A Harlem early childhood education provider is suing the New York City Department of Education for violating its contracting process when awarding a new contract for one of its child care programs.
Union Settlement has operated city-funded Family Child Care Networks, which allows the nonprofit to oversee a network of people and small businesses providing child care services in their homes. In the past, its program has been open to children ages 6 weeks old to 4 years old, with services available from from 8 a.m. to 6 p.m. every weekday year-round.
But the nonprofit said when it reapplied for the Family Child Care Network contract, it received an award last year that only allows it to serve 3-year-olds until 2:30 p.m. only during the school year. Union Settlement Executive Director David Nocenti said this ran contrary to guidance the Education Department put out when seeking contracts, which stated the agency would not give money for programs that organizations that didn’t apply for and barred applicants from requesting to fund programming exclusively for 3-year-olds.

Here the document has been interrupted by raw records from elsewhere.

(* ===== verification/CliAdmin.v ===== *)
(** * cmd/wgturn-cli: provision-url and revoke-url (provision_url.go)

    The flags of [provision-url] as a [wgadmin.Server], the loops over the
    names of both commands, and what they leave in the server's file. *)

From S2P Require Import Prelude GoStrings GoErrors GoTime Encoding NetIP WgShare Subnet WgAdmin QuickConf.

Record provisionFlags := mkFlags {
  pf_conf : bytes; pf_subnet : bytes; pf_serverAddr : bytes; pf_endpoint : bytes;
  pf_allowed : bytes; pf_dns : bytes; pf_mtu : Z; pf_keepalive : Z; pf_printConf : bool }.

Inductive provision_error :=
| NamesRequired | EndpointRequired | BadSubnet | BadAllowed | BadDNS | BadServerAddr
| ProvisionFailed (name : bytes) (e : admin_error) | EncodeFailed (name : bytes) (e : share_error).

Definition need_flag {A} (e : provision_error) (o : option A) : result provision_error A :=
  match o with Some x => Ok x | None => Err e end.

(** The server the flags describe. *)
Definition provision_server (f : provisionFlags) : result provision_error Server :=
  guard negb (pf_endpoint f =s? []) else EndpointRequired in
  let* subnet := need_flag BadSubnet (ParsePrefix (pf_subnet f)) in
  let* allowed := need_flag BadAllowed (parseCIDRList (pf_allowed f)) in
  let* dns := need_flag BadDNS (parseIPList (pf_dns f)) in
  let* addr := if negb (pf_serverAddr f =s? []) then need_flag BadServerAddr (ParseAddr (pf_serverAddr f))
               else Ok AddrZero in
  Ok (NewServer (mkServer (negb (pf_conf f =s? [])) subnet addr (pf_endpoint f) allowed dns (pf_mtu f) (pf_keepalive f))).

Section Loops.
Context (X25519 : bytes -> result error bytes) (s : Server).

(** The loop of [runProvisionURL] over the names, each with what the
    environment answers to its call: the lines printed, each URL with the
    file that follows it, and the error it stops at. *)
Fixpoint provision_all (printConf : bool) (w : world) (names : list (bytes * answers))
    : world * list (bytes * option bytes) * option provision_error :=
  match names with
  | [] => (w, [], None)
  | (name, a) :: names =>
      match Provision X25519 s w name a with
      | (w, Err e) => (w, [], Some (ProvisionFailed name e))
      | (w, Ok profile) =>
          match Encode profile with
          | Err e => (w, [], Some (EncodeFailed name e))
          | Ok url =>
              let '(w, printed, err) := provision_all printConf w names in
              (w, (url, if printConf then Some (formatWGQuickConf profile) else None) :: printed, err)
          end
      end
  end.

(** The loop of [runRevokeURL]: it goes on after a failure and returns the
    first. *)
Fixpoint revoke_all (w : world) (names : list (bytes * answers)) (firstErr : option admin_error)
    : world * option admin_error :=
  match names with
  | [] => (w, firstErr)
  | (name, a) :: names =>
      match Revoke s w name a with
      | (w, Some e) => revoke_all w names (match firstErr with None => Some e | _ => firstErr end)
      | (w, None) => revoke_all w names firstErr
      end
  end.
End Loops.

Definition runProvisionURL (X25519 : bytes -> result error bytes) (f : provisionFlags) (w : world)
    (names : list (bytes * answers)) : world * list (bytes * option bytes) * option provision_error :=
  match names with
  | [] => (w, [], Some NamesRequired)
  | _ => match provision_server f with
         | Err e => (w, [], Some e)
         | Ok s => provision_all X25519 s (pf_printConf f) w names
         end
  end.

(** [None] for the missing names. *)
Definition runRevokeURL (confPath : bytes) (w : world) (names : list (bytes * answers)) : world * option (option admin_error) :=
  match names with
  | [] => (w, None)
  | _ => let s := NewServer (mkServer (negb (confPath =s? [])) zero_prefix AddrZero [] [] [] 0 0) in
         let '(w, err) := revoke_all s w names None in (w, Some err)
  end.

(** ** What the loops leave *)

(** A printed URL is that of a profile whose client the file has, and so is
    the file printed with it when it is asked for. *)
Definition url_of (X25519 : bytes -> result error bytes) (s : Server) (printConf : bool)
    (line : bytes * option bytes) (p : Peer) : Prop :=
  exists prof addr,
    Encode prof = Ok (fst line) /\
    snd line = (if printConf then Some (formatWGQuickConf prof) else None) /\ Label prof = Name p /\
    PublicKeyFor X25519 (ClientPrivateKey prof) = Ok (PublicKey p) /\
    WgShare.PresharedKey prof = PresharedKey p /\
    Address prof = PrefixFrom addr (pf_bits (Subnet s)) /\ AllowedIPs p = [PrefixFrom addr (BitLen addr)].

(** The client whose call failed after writing the file: the interface could
    not be synchronised, or its profile has no URL. *)
Definition stopped_late (err : option provision_error) (name : bytes) : Prop :=
  (exists e, err = Some (ProvisionFailed name (SyncFailed e))) \/ (exists e, err = Some (EncodeFailed name e)).

Definition names_ok (names : list (bytes * answers)) : Prop :=
  Forall (fun na => plain_name (fst na) /\ answers_ok (snd na)) names.

Section Provisioning.
Context (X25519 : bytes -> result error bytes) (s : Server).
Hypothesis HX : forall k out, X25519 k = Ok out -> length out = 32%nat.
Hypothesis Hsubnet : prefix_wf (Subnet s).
Hypothesis Hhosts : forall a, is_host (Subnet s) a = true -> prefix_plain (PrefixFrom a (BitLen a)).

Lemma provision_all_spec printConf names : forall w ps, lists s w ps -> names_ok names ->
  let '(w', printed, err) := provision_all X25519 s printConf w names in
  exists new rest,
    lists s w' (ps ++ new ++ rest) /\
    Forall2 (url_of X25519 s printConf) printed new /\
    map Name (new ++ rest) = take (length (new ++ rest)) (map fst names) /\
    match rest with
    | [] => (err = None -> length new = length names) /\ (forall name, ~ stopped_late err name)
    | [p] => stopped_late err (Name p)
    | _ => False
    end.
Proof.
  induction names as [|[name a] names IH]; intros w ps Hl Hn.
  - exists [], []. cbn. rewrite app_nil_r. split_and!; [done|constructor|done|done|].
    by intros n [[? [=]]|[? [=]]].
  - apply Forall_cons in Hn as [[Hname Ha] Hn]. cbn [fst snd] in Hname, Ha.
    pose proof (Provision_spec X25519 s HX Hsubnet Hhosts w name a ps Hl Hname Ha) as H.
    cbn [provision_all]. destruct (Provision X25519 s w name a) as [w1 [prof|e]].
    + destruct H as (pub & addr & Hl1 & _ & _ & _ & _ & Hpub & Hlab & Haddr).
      destruct (Encode prof) as [url|e] eqn:E.
      2:{ eexists [], [_]. cbn. split_and!; [done|constructor|done|]. right. by eexists. }
      specialize (IH w1 _ Hl1 Hn). destruct (provision_all _ _ _ w1 names) as [[w2 printed] err].
      destruct IH as (new & rest & H1 & H2 & H3 & H4). rewrite <-app_assoc in H1.
      eexists (_ :: new), rest. split; [exact H1|]. split_and!.
      * constructor; [|done]. exists prof, addr. done.
      * cbn [app map fst length take]. by rewrite H3.
      * destruct rest as [|p [|]]; [|done|done]. destruct H4 as [H4 Hlate]. split; [|done].
        intros Herr%H4. cbn [length]. by rewrite Herr.
    + destruct e;
        try (subst w1; exists [], []; cbn; rewrite app_nil_r; split_and!; [done|constructor|done|done|];
             by intros n [[? [=]]|[? [=]]]).
      destruct H as (_ & p & addr & Hl1 & <- & _). exists [], [p]. cbn.
      split_and!; [done|constructor|done|]. left. by eexists.
Qed.
End Provisioning.

(** The file after [revoke-url] lists some of the peers it listed, and the
    command fails exactly when one of its calls did. *)
Lemma revoke_all_spec s names : forall w ps first, lists s w ps ->
  exists ps', lists s (fst (revoke_all s w names first)) ps' /\ ps' `sublist_of` ps /\
    (snd (revoke_all s w names first) = None -> first = None /\ length ps = (length names + length ps')%nat).
Proof.
  induction names as [|[name a] names IH]; intros w ps first Hl; cbn [revoke_all]; [by exists ps|].
  pose proof (Revoke_spec s w name a ps Hl) as H.
  destruct (Revoke s w name a) as [w1 [e|]].
  - assert (exists ps1, lists s w1 ps1 /\ ps1 `sublist_of` ps) as (ps1 & Hl1 & Hs1).
    { destruct e; try (subst w1; by exists ps).
      destruct H as (_ & l & p & r & -> & Hl1 & _). exists (l ++ r). split; [done|].
      apply sublist_app; [done|]. by apply sublist_cons. }
    destruct (IH w1 ps1 (match first with None => Some e | _ => first end) Hl1) as (ps' & H1 & H2 & H3).
    exists ps'. split; [done|]. split; [by etrans|]. intros [Hf _]%H3. by destruct first.
  - destruct H as (l & p & r & -> & Hl1 & _).
    destruct (IH w1 _ first Hl1) as (ps' & H1 & H2 & H3). exists ps'. split; [done|]. split.
    + etrans; [exact H2|]. apply sublist_app; [done|]. by apply sublist_cons.
    + intros [-> Hlen]%H3. split; [done|]. rewrite length_app in *. cbn [length]. lia.
Qed.

(** ** Theorems *)

(** C25.  For plain names (no white space around them, no line break),
    [provision-url] prints a URL per client it adds, in the order of the
    names, with the wg-quick file of the same profile when it is asked for:
    afterwards the file lists the peers it had and one for each printed URL,
    with the public key of the URL's private key, its preshared key and its
    address.  When the command succeeds every name has its URL.  One client
    more is in the file exactly when the command stops after writing the file
    for it, because the interface could not be synchronised or the profile has
    no URL.  The file is readable to begin with and no line of it ends in two
    carriage returns, and the text of a host's prefix is read back, as for
    every IPv4 subnet. *)
Theorem provisioned_urls X25519 s printConf w names ps text w' printed err :
  (forall k out, X25519 k = Ok out -> length out = 32%nat) ->
  prefix_wf (Subnet s) ->
  (forall a, is_host (Subnet s) a = true -> prefix_plain (PrefixFrom a (BitLen a))) ->
  names_ok names ->
  w_conf w = Ok text -> single_cr text -> peers_list s w = Ok ps ->
  provision_all X25519 s printConf w names = (w', printed, err) ->
  exists new rest,
    peers_list s w' = Ok (ps ++ new ++ rest) /\
    Forall2 (url_of X25519 s printConf) printed new /\
    map Name (new ++ rest) = take (length (new ++ rest)) (map fst names) /\
    match rest with
    | [] => (err = None -> length new = length names) /\ (forall name, ~ stopped_late err name)
    | [p] => stopped_late err (Name p)
    | _ => False
    end.
Proof.
  intros HX Hs Hh Hn Hw Hcr Hl E. apply (peers_list_lists s w ps text) in Hl; [|done..].
  pose proof (provision_all_spec X25519 s HX Hs Hh printConf names w ps Hl Hn) as H. rewrite E in H.
  destruct H as (new & rest & H1 & H2). exists new, rest. split; [by apply lists_peers_list|done].
Qed.

Definition demo_names : list (bytes * answers) :=
  [("alice"%go, demo_answers x01 None); ("alice"%go, demo_answers x02 None)].

(** The second call fails for the name: one URL, one peer. *)
Lemma provisioned_urls_witness :
  exists w' url e new, provision_all demo_X25519 demo_server false demo_world demo_names = (w', [(url, None)], Some e) /\
    peers_list demo_server w' = Ok new /\ map Name new = ["alice"%go].
Proof.
  assert (peers_list demo_server demo_world = Ok []) as Hl by (vm_compute; reflexivity).
  assert (names_ok demo_names) as Hn by (repeat constructor; apply plain_alice || apply demo_answers_ok).
  destruct (provision_all demo_X25519 demo_server false demo_world demo_names) as [[w' printed] err] eqn:E.
  destruct (provisioned_urls demo_X25519 demo_server false demo_world demo_names [] demo_text w' printed err
    demo_X25519_length demo_subnet demo_hosts Hn eq_refl demo_text_cr Hl E) as (new & rest & H1 & _).
  assert (exists w1 url e new1, provision_all demo_X25519 demo_server false demo_world demo_names = (w1, [(url, None)], Some e) /\
    peers_list demo_server w1 = Ok new1 /\ map Name new1 = ["alice"%go]) as (w1 & url & e & new1 & E1 & E2 & E3).
  { eexists _, _, _, _. split; [vm_compute; reflexivity|]. split; vm_compute; reflexivity. }
  rewrite E in E1. injection E1 as -> -> ->. rewrite H1 in E2. injection E2 as <-.
  exists w1, url, e, ([] ++ new ++ rest). split; [done|]. split; [exact H1|exact E3].
Defined.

“It’s bad for kids, bad for parents, bad for early child care providers,” Nocenti said. Kids won’t be able to stay with the same caregivers for years under this program, he said, and parents who need more hours of child care year-round won’t be able to be supported.
Hugo Cortes, who helps his wife run a child care center that is funded through the contract, said the limited hours have kept some parents from enrolling their kids. “A lot of parents are upset with us, but it’s not us making the rules,” he said. Their center is currently serving just one child, compared with the six they would usually serve in the past.
“We deeply value our community partners who provide early childhood services to tens of thousands of children across New York City, and we have enough seats in East Harlem to meet the needs of families,” Sarah Casasnovas, spokesperson for the Department of Education, said in a statement. “We’re committed to providing as many early childhood opportunities as possible in our communities, and the lawsuit is without merit.”